Chasing the fitness optimum: temporal variation in the genetic and environmental expression of life-history traits for a perennial plant

Abstract The ability of plants to track shifting fitness optima is crucial within the context of global change, where increasing environmental extremes may have dramatic consequences to life history, fitness, and ultimately species persistence. However, to track changing conditions relies upon the complex relationship between genetic and environmental variance, where selection may favor plasticity, the evolution of genetic differences, or both depending on the spatial and temporal scale of environmental heterogeneity. Over three years, we compared the genetic and environmental components of phenological and life-history variation in a common environment for the spring perennial Geum triflorum. Populations were sourced from alvar habitats that exhibit extreme, but predictable annual flood-desiccation cycles and prairie habitats that exhibit similar, but less predictable variation in water availability. Narrow-sense heritabilities were generally higher for early life history (emergence probability) relative to later life history traits (total seed mass), indicating that traits associated with establishment within an environment are under stronger genetic control relative to later life-history fitness expressions, where plasticity may play a larger role. This pattern was particularly notable in seeds sourced from environmentally extreme, but predictable alvar habitats relative to less predictable prairie seed sources.
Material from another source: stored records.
(** [searchQuerySchema.validate(req.query)]; keys are checked in the order
    of the schema. *)
Definition searchQuerySchema (rq : Query.t) : Joi.result Search.t :=
  check q := Joi.optional (Joi.string_ "q") (Query.q rq) in
  check tags := Joi.optional (Joi.string_ "tags") (Query.tags rq) in
  check status := Joi.optional (Joi.string_valid "status" status_values) (Query.status rq) in
  check version := Joi.optional (Joi.string_ "version") (Query.version rq) in
  check city := Joi.optional (Joi.string_ "city") (Query.city rq) in
  check country := Joi.optional (Joi.string_ "country") (Query.country rq) in
  check lat := Joi.optional (Joi.number_text "lat" (-90) 90) (Query.lat rq) in
  check lon := Joi.optional (Joi.number_text "lon" (-180) 180) (Query.lon rq) in
  check page := Joi.default 1 (Joi.integer_text "page" 1 None) (Query.page rq) in
  check perPage := Joi.default 20 (Joi.integer_text "perPage" 1 (Some 100)) (Query.perPage rq) in
  check sort := Joi.default relevance sort_valid (Query.sort rq) in
  inr (Search.mk q tags status version city country lat lon page perPage sort).

(** ** The structured query sent to the index *)

Inductive Order : Type := asc | desc.

Inductive MustClause : Type :=
| multi_match (query : string) (fields : list string) (fuzziness type_ : string).

Inductive FilterClause : Type :=
| terms (field : string) (values : list string)
| term (field : string) (value : string).

Inductive SortClause : Type :=
| _geo_distance (field : string) (lat lon : Q) (order : Order) (unit_ : string)
| field_sort (field : string) (order : Order).

Inductive Aggregation : Type :=
| terms_agg (name field : string).

Inductive EsQuery : Type :=
| match_all
| bool_ (must : list MustClause) (filter_ : list FilterClause).

Definition must_of (q : EsQuery) : list MustClause :=
  match q with
  | match_all => []
  | bool_ must _ => must
  end.

Definition filter_of (q : EsQuery) : list FilterClause :=
  match q with
  | match_all => []
  | bool_ _ filter => filter
  end.

Record SearchBody : Type := {
  query : EsQuery;
  sortClause : list SortClause;
  from : Z;
  size_ : Z;
  aggs : list Aggregation
}.

(** [arr.push(x)]. *)
Definition push {A} (arr : list A) (x : A) : list A := arr ++ [x].

(** The body built by the [/search] handler between validation and the call
    to [client.search]. *)
Definition compile (v : Search.t) : SearchBody :=
  let from := JS.times (JS.minus (Search.page v) 1) (Search.perPage v) in
  let must := [] in
  let filter := [] in
  let sortClause := [] in
  (* Text search *)
  let must :=
    match Search.q v with
    | Some q =>
        if JS.truthy_string q
        then push must (multi_match q ["name^2"; "description"; "capabilities"] "AUTO" "best_fields")
        else must
    | None => must
    end in
  (* Tag filter *)
  let filter :=
    match Search.tags v with
    | Some tags =>
        if JS.truthy_string tags
        then push filter (terms "tags" (map JS.trim (JS.split "," tags)))
        else filter
    | None => filter
    end in
  (* Status filter *)
  let filter :=
    match Search.status v with
    | Some status => if JS.truthy_string status then push filter (term "status" status) else filter
    | None => filter
    end in
  (* Version filter *)
  let filter :=
    match Search.version v with
    | Some version => if JS.truthy_string version then push filter (term "version" version) else filter
    | None => filter
    end in
  (* Geo sorting: [if (lat && lon)] *)
  let sortClause :=
    match Search.lat v, Search.lon v with
    | Some lat, Some lon =>
        if JS.truthy_number lat && JS.truthy_number lon
        then push sortClause (_geo_distance "location.coordinates" lat lon asc "km")
        else sortClause
    | _, _ => sortClause
    end in
  (* Other sorting *)
  let sortClause :=
    match Search.sort v with
    | name_ => push sortClause (field_sort "name.keyword" asc)
    | updatedAt_ => push sortClause (field_sort "updatedAt" desc)
    | relevance | distance_ =>
        if negb (JS.truthy_opt JS.truthy_string (Search.q v))
        then push sortClause (field_sort "updatedAt" desc)
        else sortClause
    end in
  {| query := bool_ must filter;
     sortClause := sortClause;
     from := from;
     size_ := Search.perPage v;
     aggs := [terms_agg "tags" "tags"; terms_agg "status" "status"] |}.

(** ** Agent records and the registration schema *)

(** [req.body] of [POST /registry] as the schema receives it. *)
Module Body.
Record coords : Type := mk_coords {
  lat : option Q;
  lon : option Q
}.

Record loc : Type := mk_loc {
  coordinates : option coords;
  city : option string;
  country : option string
}.

Record t : Type := mk {
  agentId : option string;
  name : option string;
  description : option string;
  url : option string;
  tags : option (list string);
  status : option string;
  version : option string;
  capabilities : option string;
  location : option loc
}.
End Body.

(** The validated [value], defaults filled in. *)
Module Registration.
Record coords : Type := mk_coords {
  lat : Q;
  lon : Q
}.

Record loc : Type := mk_loc {
  coordinates : coords;
  city : option string;
  country : option string
}.

Record t : Type := mk {
  agentId : string;
  name : string;
  description : string;
  url : string;
  tags : list string;
  status : string;
  version : string;
  capabilities : string;
  location : option loc
}.
End Registration.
Fitness landscapes based on seed source origin, largely characterized by varying water availability and flower production, described selection as the degree of maladaptation to the prairie common garden environment relative to seed source environment. Plants from alvar populations were consistently closer to the fitness optimum across all years. Annually, the breadth of the fitness optimum expanded primarily along a moisture gradient, with inclusion of more populations onto the expanding optimum. These results highlight the importance of temporally and spatially varying selection for the evolution of life history, indicating plasticity within perennial systems may over time become the primary mechanism to track fitness for later life history events.